*YOUR GOAL*: Using the records below, quote only the span that opens with the line containing "(** The call" and closes with the line containing "this cls =>", exactly and inclusively.

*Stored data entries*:

------------------------------------------------

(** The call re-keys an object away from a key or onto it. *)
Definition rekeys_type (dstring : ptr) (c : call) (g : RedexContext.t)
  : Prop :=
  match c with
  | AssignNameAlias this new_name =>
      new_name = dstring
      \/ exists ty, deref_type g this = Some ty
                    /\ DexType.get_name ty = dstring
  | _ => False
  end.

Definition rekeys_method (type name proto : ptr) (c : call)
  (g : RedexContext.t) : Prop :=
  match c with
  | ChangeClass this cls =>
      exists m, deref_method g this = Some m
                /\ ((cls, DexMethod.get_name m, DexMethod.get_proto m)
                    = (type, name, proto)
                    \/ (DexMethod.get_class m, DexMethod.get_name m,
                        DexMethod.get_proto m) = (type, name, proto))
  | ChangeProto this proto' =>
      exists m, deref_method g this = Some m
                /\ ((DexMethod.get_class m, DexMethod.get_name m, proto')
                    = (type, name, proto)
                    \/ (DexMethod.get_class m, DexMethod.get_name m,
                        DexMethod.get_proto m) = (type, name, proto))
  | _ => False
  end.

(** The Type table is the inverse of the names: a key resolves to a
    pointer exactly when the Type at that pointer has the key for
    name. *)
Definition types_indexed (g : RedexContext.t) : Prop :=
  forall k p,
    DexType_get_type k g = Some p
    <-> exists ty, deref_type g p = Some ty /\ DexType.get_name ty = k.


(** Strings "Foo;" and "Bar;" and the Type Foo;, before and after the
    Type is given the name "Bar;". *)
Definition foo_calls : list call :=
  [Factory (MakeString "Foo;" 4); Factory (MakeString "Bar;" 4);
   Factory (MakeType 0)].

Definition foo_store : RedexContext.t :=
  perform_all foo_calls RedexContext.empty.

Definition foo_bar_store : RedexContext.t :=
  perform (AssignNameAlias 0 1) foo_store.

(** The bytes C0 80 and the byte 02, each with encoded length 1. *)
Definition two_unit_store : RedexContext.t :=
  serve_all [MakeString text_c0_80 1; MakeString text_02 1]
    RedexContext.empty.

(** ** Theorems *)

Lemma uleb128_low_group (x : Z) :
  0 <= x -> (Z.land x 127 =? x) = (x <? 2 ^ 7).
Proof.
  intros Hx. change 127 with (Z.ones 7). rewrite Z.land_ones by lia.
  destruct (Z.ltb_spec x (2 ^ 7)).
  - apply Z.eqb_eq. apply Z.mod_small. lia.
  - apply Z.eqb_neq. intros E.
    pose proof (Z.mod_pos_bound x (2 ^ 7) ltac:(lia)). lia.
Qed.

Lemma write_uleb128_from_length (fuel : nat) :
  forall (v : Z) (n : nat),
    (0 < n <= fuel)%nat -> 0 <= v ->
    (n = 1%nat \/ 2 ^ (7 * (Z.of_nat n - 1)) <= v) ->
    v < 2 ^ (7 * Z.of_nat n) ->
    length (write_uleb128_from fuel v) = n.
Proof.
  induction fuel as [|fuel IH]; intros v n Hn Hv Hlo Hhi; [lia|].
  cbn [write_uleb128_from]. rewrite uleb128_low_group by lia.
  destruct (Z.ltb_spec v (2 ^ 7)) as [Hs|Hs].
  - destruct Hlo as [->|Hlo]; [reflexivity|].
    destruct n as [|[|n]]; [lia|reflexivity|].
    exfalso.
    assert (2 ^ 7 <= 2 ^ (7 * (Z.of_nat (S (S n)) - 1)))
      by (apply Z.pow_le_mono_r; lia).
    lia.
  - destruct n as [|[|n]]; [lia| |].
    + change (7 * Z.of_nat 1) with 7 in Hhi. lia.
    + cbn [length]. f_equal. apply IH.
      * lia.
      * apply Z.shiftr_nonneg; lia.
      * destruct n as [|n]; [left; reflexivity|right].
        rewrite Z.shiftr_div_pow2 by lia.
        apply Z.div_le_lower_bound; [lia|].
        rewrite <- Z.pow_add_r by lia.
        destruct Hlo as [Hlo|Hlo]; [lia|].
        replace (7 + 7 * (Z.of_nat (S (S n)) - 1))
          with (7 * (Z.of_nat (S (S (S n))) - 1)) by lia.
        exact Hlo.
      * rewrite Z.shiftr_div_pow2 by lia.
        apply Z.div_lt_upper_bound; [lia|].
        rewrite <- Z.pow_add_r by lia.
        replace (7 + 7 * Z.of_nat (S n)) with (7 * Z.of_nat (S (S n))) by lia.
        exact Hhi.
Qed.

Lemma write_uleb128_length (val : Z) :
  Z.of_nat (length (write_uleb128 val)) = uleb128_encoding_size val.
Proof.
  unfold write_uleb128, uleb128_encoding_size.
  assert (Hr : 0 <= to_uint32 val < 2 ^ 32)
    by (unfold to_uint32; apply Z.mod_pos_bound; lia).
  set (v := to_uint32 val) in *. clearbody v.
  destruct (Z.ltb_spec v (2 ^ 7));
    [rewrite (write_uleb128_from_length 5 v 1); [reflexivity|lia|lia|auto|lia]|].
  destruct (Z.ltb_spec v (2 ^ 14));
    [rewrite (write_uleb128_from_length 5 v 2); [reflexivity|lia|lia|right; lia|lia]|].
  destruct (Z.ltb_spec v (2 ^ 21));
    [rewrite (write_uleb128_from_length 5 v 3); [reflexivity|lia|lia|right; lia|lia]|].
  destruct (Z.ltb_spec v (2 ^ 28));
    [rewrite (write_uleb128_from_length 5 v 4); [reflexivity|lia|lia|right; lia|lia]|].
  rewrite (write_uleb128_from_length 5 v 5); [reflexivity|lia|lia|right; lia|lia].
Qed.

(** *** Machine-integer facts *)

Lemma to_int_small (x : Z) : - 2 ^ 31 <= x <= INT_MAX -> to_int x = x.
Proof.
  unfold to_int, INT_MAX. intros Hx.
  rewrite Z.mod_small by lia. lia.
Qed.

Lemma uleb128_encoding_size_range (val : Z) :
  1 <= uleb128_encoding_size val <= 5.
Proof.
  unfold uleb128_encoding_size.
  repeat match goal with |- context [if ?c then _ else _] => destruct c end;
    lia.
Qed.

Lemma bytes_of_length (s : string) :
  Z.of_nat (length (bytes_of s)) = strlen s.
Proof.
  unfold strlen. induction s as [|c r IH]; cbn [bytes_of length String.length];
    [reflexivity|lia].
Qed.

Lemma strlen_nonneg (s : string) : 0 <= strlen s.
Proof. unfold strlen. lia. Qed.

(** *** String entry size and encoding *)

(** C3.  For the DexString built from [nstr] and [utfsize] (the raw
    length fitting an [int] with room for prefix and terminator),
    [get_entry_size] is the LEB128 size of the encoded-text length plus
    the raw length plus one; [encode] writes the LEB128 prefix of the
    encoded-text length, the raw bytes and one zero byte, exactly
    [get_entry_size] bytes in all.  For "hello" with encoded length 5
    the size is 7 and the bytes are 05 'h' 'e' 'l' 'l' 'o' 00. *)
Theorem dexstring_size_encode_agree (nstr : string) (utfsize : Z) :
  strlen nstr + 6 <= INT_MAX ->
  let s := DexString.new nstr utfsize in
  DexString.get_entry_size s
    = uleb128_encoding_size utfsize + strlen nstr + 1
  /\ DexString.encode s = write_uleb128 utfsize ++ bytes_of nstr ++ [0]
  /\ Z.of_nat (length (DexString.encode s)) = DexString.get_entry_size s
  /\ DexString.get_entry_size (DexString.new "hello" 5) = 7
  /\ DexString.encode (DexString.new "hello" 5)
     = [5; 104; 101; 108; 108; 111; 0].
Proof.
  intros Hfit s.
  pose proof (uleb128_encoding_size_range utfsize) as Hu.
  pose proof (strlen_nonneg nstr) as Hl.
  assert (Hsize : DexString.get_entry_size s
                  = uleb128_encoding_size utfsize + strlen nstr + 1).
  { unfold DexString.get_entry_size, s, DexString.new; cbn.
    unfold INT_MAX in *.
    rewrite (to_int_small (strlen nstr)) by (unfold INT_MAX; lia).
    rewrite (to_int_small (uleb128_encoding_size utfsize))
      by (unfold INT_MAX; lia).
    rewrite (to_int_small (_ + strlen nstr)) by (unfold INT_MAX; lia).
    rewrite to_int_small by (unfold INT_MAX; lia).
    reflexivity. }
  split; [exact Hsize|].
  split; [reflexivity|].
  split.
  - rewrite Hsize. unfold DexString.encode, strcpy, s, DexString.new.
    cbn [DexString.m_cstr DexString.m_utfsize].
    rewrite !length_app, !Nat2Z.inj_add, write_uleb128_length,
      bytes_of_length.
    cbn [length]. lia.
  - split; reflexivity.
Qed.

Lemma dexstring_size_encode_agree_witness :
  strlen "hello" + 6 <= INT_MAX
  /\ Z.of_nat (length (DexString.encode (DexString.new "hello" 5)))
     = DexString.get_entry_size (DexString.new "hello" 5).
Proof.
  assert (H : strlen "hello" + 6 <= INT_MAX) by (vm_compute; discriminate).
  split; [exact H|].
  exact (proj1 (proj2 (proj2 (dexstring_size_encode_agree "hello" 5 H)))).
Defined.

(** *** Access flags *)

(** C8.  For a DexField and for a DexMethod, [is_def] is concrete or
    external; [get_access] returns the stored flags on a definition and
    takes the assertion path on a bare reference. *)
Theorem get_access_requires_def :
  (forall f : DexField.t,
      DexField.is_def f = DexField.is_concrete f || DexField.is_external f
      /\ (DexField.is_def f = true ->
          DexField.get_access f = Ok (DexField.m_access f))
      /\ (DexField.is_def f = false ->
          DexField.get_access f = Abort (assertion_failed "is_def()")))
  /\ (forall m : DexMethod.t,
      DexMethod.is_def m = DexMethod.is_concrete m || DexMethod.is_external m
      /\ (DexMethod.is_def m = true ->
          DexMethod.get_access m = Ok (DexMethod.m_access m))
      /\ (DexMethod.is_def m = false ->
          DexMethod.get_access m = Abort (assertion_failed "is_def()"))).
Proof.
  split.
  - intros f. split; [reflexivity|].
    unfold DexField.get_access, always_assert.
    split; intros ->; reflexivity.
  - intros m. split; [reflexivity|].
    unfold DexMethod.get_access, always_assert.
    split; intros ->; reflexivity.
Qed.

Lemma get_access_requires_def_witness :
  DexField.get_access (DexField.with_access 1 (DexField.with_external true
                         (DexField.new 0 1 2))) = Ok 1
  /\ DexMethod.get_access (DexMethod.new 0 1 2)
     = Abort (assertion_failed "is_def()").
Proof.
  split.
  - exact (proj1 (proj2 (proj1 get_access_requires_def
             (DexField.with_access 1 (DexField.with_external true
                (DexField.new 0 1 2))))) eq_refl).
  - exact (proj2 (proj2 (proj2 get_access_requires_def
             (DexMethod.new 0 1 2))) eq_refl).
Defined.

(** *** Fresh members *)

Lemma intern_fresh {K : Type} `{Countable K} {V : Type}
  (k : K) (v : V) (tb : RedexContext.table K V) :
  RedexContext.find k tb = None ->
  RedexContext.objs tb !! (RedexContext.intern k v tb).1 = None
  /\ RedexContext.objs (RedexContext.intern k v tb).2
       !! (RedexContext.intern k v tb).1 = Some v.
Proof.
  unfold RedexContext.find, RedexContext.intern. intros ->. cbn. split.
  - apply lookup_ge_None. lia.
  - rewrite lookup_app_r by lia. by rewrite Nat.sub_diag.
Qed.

------------------------------------------------

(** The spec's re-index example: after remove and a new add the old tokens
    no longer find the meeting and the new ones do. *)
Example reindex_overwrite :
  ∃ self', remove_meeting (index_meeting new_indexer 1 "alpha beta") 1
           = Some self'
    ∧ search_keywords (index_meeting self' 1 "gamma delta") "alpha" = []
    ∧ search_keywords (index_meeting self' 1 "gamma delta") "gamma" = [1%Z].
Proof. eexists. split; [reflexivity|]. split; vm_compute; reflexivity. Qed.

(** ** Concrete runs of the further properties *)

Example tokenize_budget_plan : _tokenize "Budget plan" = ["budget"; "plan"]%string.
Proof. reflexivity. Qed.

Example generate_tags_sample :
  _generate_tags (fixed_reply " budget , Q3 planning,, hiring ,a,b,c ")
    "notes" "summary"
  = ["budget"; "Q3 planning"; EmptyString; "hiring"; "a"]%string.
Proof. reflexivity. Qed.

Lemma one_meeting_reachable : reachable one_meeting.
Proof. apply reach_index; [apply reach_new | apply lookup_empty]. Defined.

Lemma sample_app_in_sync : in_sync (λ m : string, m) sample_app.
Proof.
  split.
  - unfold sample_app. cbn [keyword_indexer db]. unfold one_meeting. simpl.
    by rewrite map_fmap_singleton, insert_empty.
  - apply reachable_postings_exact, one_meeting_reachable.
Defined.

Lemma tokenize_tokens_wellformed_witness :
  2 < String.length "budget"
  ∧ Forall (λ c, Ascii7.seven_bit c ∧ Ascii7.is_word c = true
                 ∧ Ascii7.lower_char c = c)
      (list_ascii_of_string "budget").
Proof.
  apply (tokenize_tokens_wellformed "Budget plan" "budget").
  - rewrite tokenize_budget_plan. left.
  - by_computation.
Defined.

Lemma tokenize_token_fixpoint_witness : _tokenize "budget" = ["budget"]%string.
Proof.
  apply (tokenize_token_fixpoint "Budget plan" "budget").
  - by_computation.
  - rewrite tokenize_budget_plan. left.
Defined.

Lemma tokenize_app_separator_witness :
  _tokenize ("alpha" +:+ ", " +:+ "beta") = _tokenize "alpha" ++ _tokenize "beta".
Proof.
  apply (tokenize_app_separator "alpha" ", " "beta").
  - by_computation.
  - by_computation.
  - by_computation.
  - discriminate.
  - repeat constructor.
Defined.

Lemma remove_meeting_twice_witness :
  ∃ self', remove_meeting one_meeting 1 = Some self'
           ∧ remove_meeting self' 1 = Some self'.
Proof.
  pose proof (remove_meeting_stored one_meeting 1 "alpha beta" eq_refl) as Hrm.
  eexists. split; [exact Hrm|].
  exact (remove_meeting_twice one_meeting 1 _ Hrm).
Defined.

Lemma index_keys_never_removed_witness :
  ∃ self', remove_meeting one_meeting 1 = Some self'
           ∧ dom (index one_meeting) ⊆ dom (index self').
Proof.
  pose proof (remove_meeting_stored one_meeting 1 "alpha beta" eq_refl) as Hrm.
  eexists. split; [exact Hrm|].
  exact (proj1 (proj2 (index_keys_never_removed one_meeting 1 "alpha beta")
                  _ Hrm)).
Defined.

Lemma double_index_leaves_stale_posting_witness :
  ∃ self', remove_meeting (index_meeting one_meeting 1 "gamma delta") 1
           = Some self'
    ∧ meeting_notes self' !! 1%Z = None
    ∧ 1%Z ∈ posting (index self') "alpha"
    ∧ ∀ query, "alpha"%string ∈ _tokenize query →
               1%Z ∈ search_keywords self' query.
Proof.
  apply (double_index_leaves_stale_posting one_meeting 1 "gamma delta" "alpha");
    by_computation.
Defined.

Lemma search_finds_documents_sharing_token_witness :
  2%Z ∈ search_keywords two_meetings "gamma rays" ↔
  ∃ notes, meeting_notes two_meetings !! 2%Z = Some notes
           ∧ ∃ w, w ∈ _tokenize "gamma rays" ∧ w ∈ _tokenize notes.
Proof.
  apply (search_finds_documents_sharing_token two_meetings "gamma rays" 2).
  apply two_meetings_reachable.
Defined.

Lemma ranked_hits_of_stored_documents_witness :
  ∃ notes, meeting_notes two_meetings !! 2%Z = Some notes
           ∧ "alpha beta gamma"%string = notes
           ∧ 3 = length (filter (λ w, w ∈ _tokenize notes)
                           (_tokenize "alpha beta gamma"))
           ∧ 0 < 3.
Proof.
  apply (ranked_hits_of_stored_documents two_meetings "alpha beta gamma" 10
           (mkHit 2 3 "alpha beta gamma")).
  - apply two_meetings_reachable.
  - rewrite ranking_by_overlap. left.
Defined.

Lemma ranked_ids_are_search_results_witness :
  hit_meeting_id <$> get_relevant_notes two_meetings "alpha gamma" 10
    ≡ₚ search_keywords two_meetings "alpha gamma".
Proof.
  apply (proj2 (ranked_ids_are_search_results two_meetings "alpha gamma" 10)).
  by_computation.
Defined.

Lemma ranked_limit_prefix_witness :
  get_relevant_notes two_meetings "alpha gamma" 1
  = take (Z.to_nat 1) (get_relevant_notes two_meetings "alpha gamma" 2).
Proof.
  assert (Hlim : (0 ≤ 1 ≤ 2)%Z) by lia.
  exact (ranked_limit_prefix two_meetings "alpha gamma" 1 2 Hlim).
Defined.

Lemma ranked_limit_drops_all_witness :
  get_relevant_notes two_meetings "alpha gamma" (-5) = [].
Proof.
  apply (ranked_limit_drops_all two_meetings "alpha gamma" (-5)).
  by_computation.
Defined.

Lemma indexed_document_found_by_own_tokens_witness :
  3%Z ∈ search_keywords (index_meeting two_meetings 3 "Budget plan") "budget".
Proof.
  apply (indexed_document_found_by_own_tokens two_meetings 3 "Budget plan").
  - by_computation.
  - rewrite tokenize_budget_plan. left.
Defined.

------------------------------------------------

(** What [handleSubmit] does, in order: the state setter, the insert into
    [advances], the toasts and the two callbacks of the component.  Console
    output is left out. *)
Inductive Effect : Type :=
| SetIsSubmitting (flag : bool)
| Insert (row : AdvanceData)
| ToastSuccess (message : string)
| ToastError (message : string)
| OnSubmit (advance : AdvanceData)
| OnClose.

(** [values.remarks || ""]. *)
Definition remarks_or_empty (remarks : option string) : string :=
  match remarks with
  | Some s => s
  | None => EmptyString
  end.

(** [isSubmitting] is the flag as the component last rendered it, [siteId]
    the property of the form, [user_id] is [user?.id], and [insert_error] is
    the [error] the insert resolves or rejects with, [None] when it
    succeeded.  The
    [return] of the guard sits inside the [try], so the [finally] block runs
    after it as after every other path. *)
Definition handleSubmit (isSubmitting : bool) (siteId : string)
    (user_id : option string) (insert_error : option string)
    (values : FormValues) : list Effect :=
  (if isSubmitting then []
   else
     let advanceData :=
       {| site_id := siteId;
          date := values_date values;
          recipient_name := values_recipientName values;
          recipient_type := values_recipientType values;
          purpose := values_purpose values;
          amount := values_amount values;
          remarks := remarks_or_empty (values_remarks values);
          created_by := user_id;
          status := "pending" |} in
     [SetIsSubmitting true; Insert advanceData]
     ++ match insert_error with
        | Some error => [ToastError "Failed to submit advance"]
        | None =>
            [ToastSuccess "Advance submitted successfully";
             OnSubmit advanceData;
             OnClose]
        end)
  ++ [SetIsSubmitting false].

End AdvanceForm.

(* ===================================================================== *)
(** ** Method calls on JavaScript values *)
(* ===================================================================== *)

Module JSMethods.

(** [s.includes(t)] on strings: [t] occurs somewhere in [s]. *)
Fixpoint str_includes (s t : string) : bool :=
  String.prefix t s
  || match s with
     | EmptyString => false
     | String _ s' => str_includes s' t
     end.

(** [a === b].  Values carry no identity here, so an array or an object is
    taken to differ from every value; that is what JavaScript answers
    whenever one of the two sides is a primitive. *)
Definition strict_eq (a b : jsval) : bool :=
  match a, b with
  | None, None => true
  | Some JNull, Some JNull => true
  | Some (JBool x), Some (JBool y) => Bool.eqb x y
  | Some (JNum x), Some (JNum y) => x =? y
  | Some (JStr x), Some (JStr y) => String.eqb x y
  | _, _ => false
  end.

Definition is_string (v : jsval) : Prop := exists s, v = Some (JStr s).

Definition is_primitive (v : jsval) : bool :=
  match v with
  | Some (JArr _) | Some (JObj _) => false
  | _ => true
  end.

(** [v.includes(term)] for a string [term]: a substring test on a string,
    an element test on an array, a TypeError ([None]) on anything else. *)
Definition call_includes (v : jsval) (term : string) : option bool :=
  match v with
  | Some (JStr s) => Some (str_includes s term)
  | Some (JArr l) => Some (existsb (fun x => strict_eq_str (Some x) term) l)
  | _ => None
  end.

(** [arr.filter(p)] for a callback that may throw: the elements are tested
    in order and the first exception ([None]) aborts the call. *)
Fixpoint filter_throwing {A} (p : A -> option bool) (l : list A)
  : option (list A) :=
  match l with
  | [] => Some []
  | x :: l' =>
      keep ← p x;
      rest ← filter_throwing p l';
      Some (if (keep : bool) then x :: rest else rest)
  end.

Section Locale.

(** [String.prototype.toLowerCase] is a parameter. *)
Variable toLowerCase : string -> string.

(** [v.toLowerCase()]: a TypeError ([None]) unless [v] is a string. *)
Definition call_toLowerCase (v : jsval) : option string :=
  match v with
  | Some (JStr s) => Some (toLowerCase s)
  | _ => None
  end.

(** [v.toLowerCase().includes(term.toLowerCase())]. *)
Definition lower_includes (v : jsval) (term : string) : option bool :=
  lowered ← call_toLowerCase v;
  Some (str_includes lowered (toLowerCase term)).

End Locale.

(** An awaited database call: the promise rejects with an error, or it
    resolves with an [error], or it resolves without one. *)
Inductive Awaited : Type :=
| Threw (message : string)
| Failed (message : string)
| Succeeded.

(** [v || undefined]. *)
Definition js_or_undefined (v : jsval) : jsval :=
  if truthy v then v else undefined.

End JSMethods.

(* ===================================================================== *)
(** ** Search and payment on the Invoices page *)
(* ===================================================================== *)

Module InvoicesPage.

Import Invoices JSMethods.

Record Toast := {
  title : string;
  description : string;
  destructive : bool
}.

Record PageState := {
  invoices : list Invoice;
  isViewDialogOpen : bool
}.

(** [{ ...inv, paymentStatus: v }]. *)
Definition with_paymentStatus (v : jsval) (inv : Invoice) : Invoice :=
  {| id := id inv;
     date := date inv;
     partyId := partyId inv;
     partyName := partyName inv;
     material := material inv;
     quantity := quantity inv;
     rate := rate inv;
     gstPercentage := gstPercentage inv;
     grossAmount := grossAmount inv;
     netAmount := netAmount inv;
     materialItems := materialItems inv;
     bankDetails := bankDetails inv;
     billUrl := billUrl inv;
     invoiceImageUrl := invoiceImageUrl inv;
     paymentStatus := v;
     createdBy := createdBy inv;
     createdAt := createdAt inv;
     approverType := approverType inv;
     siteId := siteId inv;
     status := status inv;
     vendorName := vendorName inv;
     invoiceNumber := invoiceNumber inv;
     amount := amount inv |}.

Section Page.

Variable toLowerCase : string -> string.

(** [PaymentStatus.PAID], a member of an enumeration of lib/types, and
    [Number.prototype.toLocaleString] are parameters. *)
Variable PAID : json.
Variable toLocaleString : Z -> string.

------------------------------------------------

*RESULT OF THE TASK*:
(** The call re-keys an object away from a key or onto it. *)
Definition rekeys_type (dstring : ptr) (c : call) (g : RedexContext.t)
  : Prop :=
  match c with
  | AssignNameAlias this new_name =>
      new_name = dstring
      \/ exists ty, deref_type g this = Some ty
                    /\ DexType.get_name ty = dstring
  | _ => False
  end.

Definition rekeys_method (type name proto : ptr) (c : call)
  (g : RedexContext.t) : Prop :=
  match c with
  | ChangeClass this cls =>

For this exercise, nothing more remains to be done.